(Task item):
Copy out every line of the records in which "avail" can be found.

=== Data extract ===

Lemma moveTowards_nan_witness :
  moveTowards (float_of_int 240) S754_nan (float_of_int 300) (float_of_int 320)
              (float_of_int 2) = (false, (S754_nan, S754_nan)).
Proof. apply moveTowards_nan. reflexivity. Defined.

(** ** The reading loops *)

Lemma le32_length z : length (le32 z) = 4%nat.
Proof. reflexivity. Qed.

(** One [read] that returns a whole LIGHT_UPDATE frame: the light of the
    pipe's own intersection takes the state in the frame, whatever
    intersection id the frame carries. *)
Theorem on_read_light_frame p pad id s st :
  int_range id ->
  on_read p (frame_bytes pad (light_frame id s)) st = show_light p s st.
Proof.
  intros Hid. unfold on_read.
  rewrite frame_bytes_length, Nat.eqb_refl. cbn [negb].
  unfold frame_bytes, light_frame.
  cbn [PipeMessage.magic PipeMessage.type PipeMessage.data tag_of_Type data_bytes
       TrafficLightUpdate.intersectionId TrafficLightUpdate.state].
  rewrite get_u32_le32 by (unfold MSG_MAGIC; lia).
  rewrite Z.eqb_refl. cbn [negb].
  rewrite get_u32_le32 by lia.
  change (1 =? 0) with false. change (1 =? 1) with true. cbv iota.
  unfold read_light.
  rewrite (get_int_le32 _ _ Hid).
  replace (le32 (tag_of_light s)) with (le32 (u32_of_int (tag_of_light s)))
    by (destruct s; reflexivity).
  rewrite get_int_le32 by (destruct s; cbn; lot_lia).
  destruct p; reflexivity.
Qed.

Lemma on_read_light_frame_witness :
  on_read pipeF11 (frame_bytes no_pad (light_frame 11 GREEN)) Visualizer_init
    = show_light pipeF11 GREEN Visualizer_init.
Proof. apply on_read_light_frame. unfold int_range, INT_MIN, INT_MAX. lia. Defined.

Lemma on_read_parking p pad id waiting st :
  int_range id -> int_range waiting ->
  on_read p (frame_bytes pad (parking_frame id waiting)) st =
    if id =? intersection_of p then show_queue_count p waiting st else st.
Proof.
  intros Hid Hw. unfold on_read.
  rewrite frame_bytes_length, Nat.eqb_refl. cbn [negb].
  unfold frame_bytes, parking_frame.
  cbn [PipeMessage.magic PipeMessage.type PipeMessage.data tag_of_Type data_bytes
       ParkingUpdate.intersectionId ParkingUpdate.waitingCount].
  rewrite get_u32_le32 by (unfold MSG_MAGIC; lia).
  rewrite Z.eqb_refl. cbn [negb].
  rewrite get_u32_le32 by lia.
  change (2 =? 0) with false. change (2 =? 1) with false. change (2 =? 2) with true.
  cbv iota.
  unfold read_ParkingUpdate.
  rewrite (get_int_le32 _ _ Hid), (get_int_le32 _ _ Hw).
  cbn [ParkingUpdate.intersectionId ParkingUpdate.waitingCount].
  destruct p; reflexivity.
Qed.

(** One [read] that returns a whole PARKING_UPDATE frame: the queue
    count of the pipe's intersection takes the count in the frame when
    the frame carries that intersection's id (10 on [pipeF10], 11 on
    [pipeF11]); a frame carrying any other id is dropped. *)
Theorem on_read_parking_frame p pad id waiting st :
  int_range id -> int_range waiting ->
  (id = intersection_of p ->
   on_read p (frame_bytes pad (parking_frame id waiting)) st
     = show_queue_count p waiting st) /\
  (id <> intersection_of p ->
   on_read p (frame_bytes pad (parking_frame id waiting)) st = st).
Proof.
  intros Hid Hw. rewrite (on_read_parking p pad id waiting st Hid Hw).
  destruct (Z.eqb_spec id (intersection_of p)) as [Heq|Hne]; split; intros H;
    first [reflexivity | contradiction].
Qed.

Lemma on_read_parking_frame_witness :
  on_read pipeF10 (frame_bytes no_pad (parking_frame 10 3)) Visualizer_init
    = show_queue_count pipeF10 3 Visualizer_init /\
  on_read pipeF10 (frame_bytes no_pad (parking_frame 11 3)) Visualizer_init
    = Visualizer_init.
Proof.
  assert (H10 : int_range 10) by (unfold int_range, INT_MIN, INT_MAX; lia).
  assert (H11 : int_range 11) by (unfold int_range, INT_MIN, INT_MAX; lia).
  assert (H3 : int_range 3) by (unfold int_range, INT_MIN, INT_MAX; lia).
  split.
  - apply (proj1 (on_read_parking_frame pipeF10 no_pad 10 3 Visualizer_init H10 H3)).
    reflexivity.
  - apply (proj2 (on_read_parking_frame pipeF10 no_pad 11 3 Visualizer_init H11 H3)).
    discriminate.
Defined.

Lemma drain_concat p bufs : forall st,
  Forall (fun buf => length buf = sizeof_PipeMessage) bufs ->
  drain p (concat bufs) st = fold_left (fun s buf => on_read p buf s) bufs st.
Proof.
  induction bufs as [|buf rest IH]; intros st Hall; [reflexivity|].
  inversion Hall as [|b r Hlen Hrest]; subst.
  cbn [concat fold_left]. rewrite (drain_frame p buf _ st Hlen). apply IH, Hrest.
Qed.

(** A burst of whole frames in the pipe, with or without the beginning
    of a further frame behind them, is taken apart frame by frame: the
    loop applies its body to each 48-byte buffer in arrival order
    (skipping, one by one, those it does not accept), and the incomplete
    last read changes nothing. *)
Theorem drain_whole_frames p bufs : forall fragment st,
  Forall (fun buf => length buf = sizeof_PipeMessage) bufs ->
  (length fragment < sizeof_PipeMessage)%nat ->
  drain p (concat bufs ++ fragment) st
    = fold_left (fun s buf => on_read p buf s) bufs st.
Proof.
  induction bufs as [|buf rest IH]; intros fragment st Hall Hfrag.
  - cbn [concat app fold_left]. apply drain_short, Hfrag.
  - apply Forall_cons in Hall as [Hlen Hrest].
    cbn [concat fold_left]. rewrite <- app_assoc.
    rewrite (drain_frame p buf _ st Hlen). apply IH; assumption.
Qed.

Lemma drain_whole_frames_witness :
  drain pipeF10 (concat [frame_bus; 0 :: take 47 frame_car; frame_car] ++ take 20 frame_bus)
        Visualizer_init
    = register (state_of car_at_stop_line false)
        (register (state_of bus_42 false) Visualizer_init).
Proof.
  rewrite drain_whole_frames; [vm_compute; reflexivity | repeat constructor |].
  vm_compute. lia.
Defined.

(** From a thread's [sendUpdate] to the screen state: the two frames a
    thread with a lot writes, read back from the pipe of the thread's
    controller, register the vehicle as sent and set that intersection's
    queue count to the lot's [waitingCount] at the time of the call. *)
Theorem sendUpdate_reaches_visualizer f v lot parked pad st :
  vehicle_well_formed v ->
  Vehicle.parkingLot v = controller_lot ->
  Vehicle.isLeftParking v = uses_left_lot f ->
  int_range (getWaitingCount lot) ->
  drain (pipe_of f) (concat (map (frame_bytes pad) (sendUpdate v lot parked))) st =
    show_queue_count (pipe_of f) (getWaitingCount lot) (register (state_of v parked) st).
Proof.
  intros Hwf Hlot Hleft Hw.
  rewrite drain_concat.
  - unfold sendUpdate. rewrite Hlot, Hleft. cbn [map fold_left].
    rewrite (on_read_vehicle_frame _ _ _ _ _ Hwf).
    rewrite on_read_parking; [|destruct (uses_left_lot f); lot_lia | exact Hw].
    unfold pipe_of. destruct (uses_left_lot f); reflexivity.
  - unfold sendUpdate. rewrite Hlot. repeat constructor; apply frame_bytes_length.
Qed.

Lemma sendUpdate_reaches_visualizer_witness :
  parkingQueueCountF10
    (drain pipeF10
       (concat (map (frame_bytes no_pad) (sendUpdate car_at_stop_line lot_queue_full false)))
       Visualizer_init) = 5.
Proof.
  change pipeF10 with (pipe_of vehicleThreadFunc).
  rewrite (sendUpdate_reaches_visualizer vehicleThreadFunc car_at_stop_line lot_queue_full
             false no_pad Visualizer_init).
  - reflexivity.
  - unfold vehicle_well_formed, int_range. vm_compute. repeat split; discriminate.
  - reflexivity.
  - reflexivity.
  - unfold int_range. vm_compute. split; discriminate.
Defined.

(** What one [read] can do to the state, whatever the bytes. *)
Lemma on_read_keeps p buf st :
  other_light p (on_read p buf st) = other_light p st /\
  other_queue_count p (on_read p buf st) = other_queue_count p st /\
  (forall id, is_Some (table st !! id) -> is_Some (table (on_read p buf st) !! id)).
Proof.
  unfold on_read.
  destruct (negb _); [auto|].
  destruct (get_u32 buf) as [[magic r]|]; [|auto].
  destruct (negb _); [auto|].
  destruct (get_u32 r) as [[type payload]|]; [|auto].
  destruct (type =? 0).
  { destruct (read_stored payload) as [e|]; [|auto].
    split; [destruct p; reflexivity|]. split; [destruct p; reflexivity|].
    intros id Hid. cbn [table].
    destruct (decide (Stored.id e = id)) as [<-|Hne].
    - rewrite lookup_insert_eq. eauto.
    - rewrite lookup_insert_ne by exact Hne. exact Hid. }
  destruct (type =? 1).
  { destruct (read_light payload) as [[i t]|]; [|auto].
    destruct p; auto. }
  destruct (type =? 2); [|auto].
  destruct (read_ParkingUpdate payload) as [u|]; [|auto].
  destruct p; destruct (ParkingUpdate.intersectionId u =? _); auto.
Qed.

Lemma drain_loop_keeps p fuel : forall avail st,
  other_light p (snd (drain_loop fuel p avail st)) = other_light p st /\
  other_queue_count p (snd (drain_loop fuel p avail st)) = other_queue_count p st /\
  (forall id, is_Some (table st !! id) ->
              is_Some (table (snd (drain_loop fuel p avail st)) !! id)).
Proof.
  induction fuel as [|fuel IH]; intros avail st; [cbn; auto|].
  destruct avail as [|b rest]; [cbn; auto|].
  cbn [drain_loop].
  destruct (IH (drop sizeof_PipeMessage (b :: rest))
               (on_read p (take sizeof_PipeMessage (b :: rest)) st)) as (H1 & H2 & H3).
  destruct (on_read_keeps p (take sizeof_PipeMessage (b :: rest)) st) as (K1 & K2 & K3).
  split; [congruence|]. split; [congruence|]. intros id Hid. apply H3, K3, Hid.
Qed.

(** A whole frame with the magic intact is stored without a look at its
    payload: a VEHICLE_UPDATE whose flag bytes are not 0 or 1 and whose
    type names no [VehicleType] still takes its id's place in the table,
    and a LIGHT_UPDATE sets the light to whatever [int] it carries. *)
Lemma on_read_stores_unchecked :
  let garbled :=
    le32 MSG_MAGIC ++ le32 0 ++
    le32 7 ++ le32 0 ++ le32 0 ++ le32 1 ++ le32 2 ++ le32 3 ++
    [2; 3; 4; 0] ++ le32 9 ++ [5; 0; 0; 0] ++ le32 77 in
  let st := on_read pipeF10 garbled Visualizer_init in
  length garbled = sizeof_PipeMessage /\
  table st !! 7 = Some (Stored.mk 7 (S754_zero false) (S754_zero false) 1 2 3 2 3 4 9 5 77) /\
  vehicles st !! 7 = None /\
  lightF10 (on_read pipeF10 (le32 MSG_MAGIC ++ le32 1 ++ le32 10 ++ le32 5 ++
                             replicate 32 0) Visualizer_init) = 5.
Proof. repeat split; vm_compute; reflexivity. Qed.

===

(Answer):
Lemma drain_loop_keeps p fuel : forall avail st,
  other_light p (snd (drain_loop fuel p avail st)) = other_light p st /\
  other_queue_count p (snd (drain_loop fuel p avail st)) = other_queue_count p st /\
              is_Some (table (snd (drain_loop fuel p avail st)) !! id)).
  induction fuel as [|fuel IH]; intros avail st; [cbn; auto|].
  destruct avail as [|b rest]; [cbn; auto|].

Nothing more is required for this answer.